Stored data
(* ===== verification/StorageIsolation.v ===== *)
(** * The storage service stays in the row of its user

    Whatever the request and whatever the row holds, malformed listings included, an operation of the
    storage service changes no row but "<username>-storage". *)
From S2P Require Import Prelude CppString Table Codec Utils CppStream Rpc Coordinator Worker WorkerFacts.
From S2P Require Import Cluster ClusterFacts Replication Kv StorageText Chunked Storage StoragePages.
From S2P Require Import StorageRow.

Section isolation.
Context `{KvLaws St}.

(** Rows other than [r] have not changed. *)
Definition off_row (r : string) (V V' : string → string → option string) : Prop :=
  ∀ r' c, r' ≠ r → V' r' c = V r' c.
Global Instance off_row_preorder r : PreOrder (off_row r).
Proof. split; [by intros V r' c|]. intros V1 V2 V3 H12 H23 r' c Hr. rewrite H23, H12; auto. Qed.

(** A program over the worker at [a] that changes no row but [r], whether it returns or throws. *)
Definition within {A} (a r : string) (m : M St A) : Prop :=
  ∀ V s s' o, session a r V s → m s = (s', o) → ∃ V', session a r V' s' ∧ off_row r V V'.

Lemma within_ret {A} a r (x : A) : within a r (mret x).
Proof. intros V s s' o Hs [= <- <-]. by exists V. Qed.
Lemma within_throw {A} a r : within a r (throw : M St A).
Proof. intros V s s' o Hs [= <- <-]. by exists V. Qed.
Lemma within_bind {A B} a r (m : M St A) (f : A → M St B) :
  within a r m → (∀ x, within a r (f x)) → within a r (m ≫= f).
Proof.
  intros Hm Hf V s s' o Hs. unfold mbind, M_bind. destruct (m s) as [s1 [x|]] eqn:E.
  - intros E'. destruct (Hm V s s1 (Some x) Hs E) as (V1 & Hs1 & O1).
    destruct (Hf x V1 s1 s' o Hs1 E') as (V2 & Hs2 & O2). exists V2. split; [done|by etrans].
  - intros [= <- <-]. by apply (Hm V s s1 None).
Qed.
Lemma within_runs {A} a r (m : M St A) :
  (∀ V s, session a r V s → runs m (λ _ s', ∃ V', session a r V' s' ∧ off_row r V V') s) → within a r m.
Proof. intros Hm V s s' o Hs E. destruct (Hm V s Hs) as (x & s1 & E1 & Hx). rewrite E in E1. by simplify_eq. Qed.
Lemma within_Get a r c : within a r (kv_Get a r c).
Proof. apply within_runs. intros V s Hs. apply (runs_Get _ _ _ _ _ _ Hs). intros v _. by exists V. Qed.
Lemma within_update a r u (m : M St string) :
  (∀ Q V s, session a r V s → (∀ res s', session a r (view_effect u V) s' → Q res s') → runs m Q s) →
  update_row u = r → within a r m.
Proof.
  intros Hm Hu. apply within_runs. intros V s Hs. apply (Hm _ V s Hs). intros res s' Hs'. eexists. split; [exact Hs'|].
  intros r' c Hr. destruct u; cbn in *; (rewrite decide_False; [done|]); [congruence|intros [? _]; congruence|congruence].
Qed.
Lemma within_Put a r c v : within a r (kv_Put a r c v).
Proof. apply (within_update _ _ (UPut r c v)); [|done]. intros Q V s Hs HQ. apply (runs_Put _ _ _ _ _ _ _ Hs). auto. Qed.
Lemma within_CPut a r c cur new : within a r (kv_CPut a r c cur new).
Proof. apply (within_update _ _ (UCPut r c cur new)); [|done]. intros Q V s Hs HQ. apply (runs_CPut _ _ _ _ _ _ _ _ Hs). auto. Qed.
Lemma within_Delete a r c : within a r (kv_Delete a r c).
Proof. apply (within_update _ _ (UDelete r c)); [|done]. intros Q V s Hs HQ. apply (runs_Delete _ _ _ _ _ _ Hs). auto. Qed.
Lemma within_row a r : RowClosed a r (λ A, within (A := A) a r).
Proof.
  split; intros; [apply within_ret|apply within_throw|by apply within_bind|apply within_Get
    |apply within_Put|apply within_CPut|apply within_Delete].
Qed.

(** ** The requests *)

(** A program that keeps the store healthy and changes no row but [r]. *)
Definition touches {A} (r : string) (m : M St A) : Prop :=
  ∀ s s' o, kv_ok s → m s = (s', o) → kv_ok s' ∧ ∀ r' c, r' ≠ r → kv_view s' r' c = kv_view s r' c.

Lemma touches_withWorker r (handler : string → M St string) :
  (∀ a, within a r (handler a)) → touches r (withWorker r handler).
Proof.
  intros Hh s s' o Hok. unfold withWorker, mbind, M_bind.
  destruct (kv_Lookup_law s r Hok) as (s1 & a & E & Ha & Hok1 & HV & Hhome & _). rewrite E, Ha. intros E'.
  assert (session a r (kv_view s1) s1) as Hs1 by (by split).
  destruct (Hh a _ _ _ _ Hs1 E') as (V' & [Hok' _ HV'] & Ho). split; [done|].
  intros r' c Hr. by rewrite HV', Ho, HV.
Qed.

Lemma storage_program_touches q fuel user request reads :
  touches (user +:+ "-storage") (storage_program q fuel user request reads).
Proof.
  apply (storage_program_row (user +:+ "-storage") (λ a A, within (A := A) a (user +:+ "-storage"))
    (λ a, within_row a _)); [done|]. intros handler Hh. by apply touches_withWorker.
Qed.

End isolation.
==
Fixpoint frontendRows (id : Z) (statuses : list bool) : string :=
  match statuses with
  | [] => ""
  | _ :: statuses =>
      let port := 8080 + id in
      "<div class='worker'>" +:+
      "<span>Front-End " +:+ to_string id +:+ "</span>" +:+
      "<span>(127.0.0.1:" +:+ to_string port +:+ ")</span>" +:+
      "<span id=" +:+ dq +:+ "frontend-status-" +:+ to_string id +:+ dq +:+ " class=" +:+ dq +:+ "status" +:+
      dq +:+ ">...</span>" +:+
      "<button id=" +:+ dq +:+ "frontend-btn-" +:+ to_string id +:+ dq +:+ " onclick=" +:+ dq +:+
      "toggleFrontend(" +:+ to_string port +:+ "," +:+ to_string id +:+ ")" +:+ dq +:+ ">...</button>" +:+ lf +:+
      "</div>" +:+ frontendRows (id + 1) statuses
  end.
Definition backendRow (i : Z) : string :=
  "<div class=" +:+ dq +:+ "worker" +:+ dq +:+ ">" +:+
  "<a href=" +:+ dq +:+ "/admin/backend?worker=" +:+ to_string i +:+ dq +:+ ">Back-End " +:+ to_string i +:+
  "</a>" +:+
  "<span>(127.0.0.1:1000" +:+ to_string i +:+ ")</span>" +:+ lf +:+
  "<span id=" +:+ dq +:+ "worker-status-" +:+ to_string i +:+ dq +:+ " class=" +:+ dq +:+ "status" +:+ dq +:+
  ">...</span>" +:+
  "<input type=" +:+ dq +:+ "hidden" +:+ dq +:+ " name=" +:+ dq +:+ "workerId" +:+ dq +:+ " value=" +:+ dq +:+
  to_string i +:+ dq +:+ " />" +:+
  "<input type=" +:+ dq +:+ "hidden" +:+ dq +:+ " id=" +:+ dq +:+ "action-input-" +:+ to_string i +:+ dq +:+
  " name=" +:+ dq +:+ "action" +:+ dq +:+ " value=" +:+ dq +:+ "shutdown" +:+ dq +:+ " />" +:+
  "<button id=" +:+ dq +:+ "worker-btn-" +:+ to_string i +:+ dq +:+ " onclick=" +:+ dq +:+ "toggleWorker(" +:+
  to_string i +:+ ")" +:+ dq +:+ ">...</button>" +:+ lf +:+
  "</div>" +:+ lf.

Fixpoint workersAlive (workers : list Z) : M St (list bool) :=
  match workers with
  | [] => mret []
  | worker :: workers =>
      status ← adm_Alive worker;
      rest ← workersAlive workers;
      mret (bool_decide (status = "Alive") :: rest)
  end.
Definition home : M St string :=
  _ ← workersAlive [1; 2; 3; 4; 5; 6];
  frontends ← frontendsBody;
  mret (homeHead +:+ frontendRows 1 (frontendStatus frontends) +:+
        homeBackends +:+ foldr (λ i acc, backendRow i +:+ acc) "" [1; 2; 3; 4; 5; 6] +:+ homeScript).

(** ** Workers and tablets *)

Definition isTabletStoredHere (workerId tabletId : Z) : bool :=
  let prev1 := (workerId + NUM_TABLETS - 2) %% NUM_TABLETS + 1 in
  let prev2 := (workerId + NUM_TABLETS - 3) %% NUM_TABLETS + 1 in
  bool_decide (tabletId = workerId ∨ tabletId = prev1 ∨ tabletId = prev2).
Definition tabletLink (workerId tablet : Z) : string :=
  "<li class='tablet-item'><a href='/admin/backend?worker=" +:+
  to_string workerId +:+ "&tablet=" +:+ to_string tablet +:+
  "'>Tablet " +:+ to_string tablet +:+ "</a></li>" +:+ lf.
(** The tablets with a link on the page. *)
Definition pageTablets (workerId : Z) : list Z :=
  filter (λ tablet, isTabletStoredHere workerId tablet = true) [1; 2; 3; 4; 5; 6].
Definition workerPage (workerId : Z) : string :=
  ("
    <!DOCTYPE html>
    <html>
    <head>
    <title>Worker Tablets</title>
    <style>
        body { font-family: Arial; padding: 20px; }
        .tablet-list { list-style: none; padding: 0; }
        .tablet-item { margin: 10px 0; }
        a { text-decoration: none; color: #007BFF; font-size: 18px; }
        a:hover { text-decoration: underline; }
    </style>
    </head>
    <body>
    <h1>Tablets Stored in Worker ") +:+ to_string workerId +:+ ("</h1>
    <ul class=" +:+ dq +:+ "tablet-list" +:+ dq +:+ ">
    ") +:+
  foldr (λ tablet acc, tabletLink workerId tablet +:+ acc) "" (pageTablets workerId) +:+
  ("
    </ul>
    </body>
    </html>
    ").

(THE TASK):
Above are the records. Print exactly, and only, the lines from the line with "(* ===== verification/StorageIsolation.v" to the line with "Proof. intros Hm", both inclusive.

(SOLVED PROBLEM):
(* ===== verification/StorageIsolation.v ===== *)
(** * The storage service stays in the row of its user

    Whatever the request and whatever the row holds, malformed listings included, an operation of the
    storage service changes no row but "<username>-storage". *)
From S2P Require Import Prelude CppString Table Codec Utils CppStream Rpc Coordinator Worker WorkerFacts.
From S2P Require Import Cluster ClusterFacts Replication Kv StorageText Chunked Storage StoragePages.
From S2P Require Import StorageRow.

Section isolation.
Context `{KvLaws St}.

(** Rows other than [r] have not changed. *)
Definition off_row (r : string) (V V' : string → string → option string) : Prop :=
  ∀ r' c, r' ≠ r → V' r' c = V r' c.
Global Instance off_row_preorder r : PreOrder (off_row r).
Proof. split; [by intros V r' c|]. intros V1 V2 V3 H12 H23 r' c Hr. rewrite H23, H12; auto. Qed.

(** A program over the worker at [a] that changes no row but [r], whether it returns or throws. *)
Definition within {A} (a r : string) (m : M St A) : Prop :=
  ∀ V s s' o, session a r V s → m s = (s', o) → ∃ V', session a r V' s' ∧ off_row r V V'.

Lemma within_ret {A} a r (x : A) : within a r (mret x).
Proof. intros V s s' o Hs [= <- <-]. by exists V. Qed.
Lemma within_throw {A} a r : within a r (throw : M St A).
Proof. intros V s s' o Hs [= <- <-]. by exists V. Qed.
Lemma within_bind {A B} a r (m : M St A) (f : A → M St B) :
  within a r m → (∀ x, within a r (f x)) → within a r (m ≫= f).
Proof.
  intros Hm Hf V s s' o Hs. unfold mbind, M_bind. destruct (m s) as [s1 [x|]] eqn:E.
  - intros E'. destruct (Hm V s s1 (Some x) Hs E) as (V1 & Hs1 & O1).
    destruct (Hf x V1 s1 s' o Hs1 E') as (V2 & Hs2 & O2). exists V2. split; [done|by etrans].
  - intros [= <- <-]. by apply (Hm V s s1 None).
Qed.
Lemma within_runs {A} a r (m : M St A) :
  (∀ V s, session a r V s → runs m (λ _ s', ∃ V', session a r V' s' ∧ off_row r V V') s) → within a r m.
Proof. intros Hm V s s' o Hs E. destruct (Hm V s Hs) as (x & s1 & E1 & Hx). rewrite E in E1. by simplify_eq. Qed.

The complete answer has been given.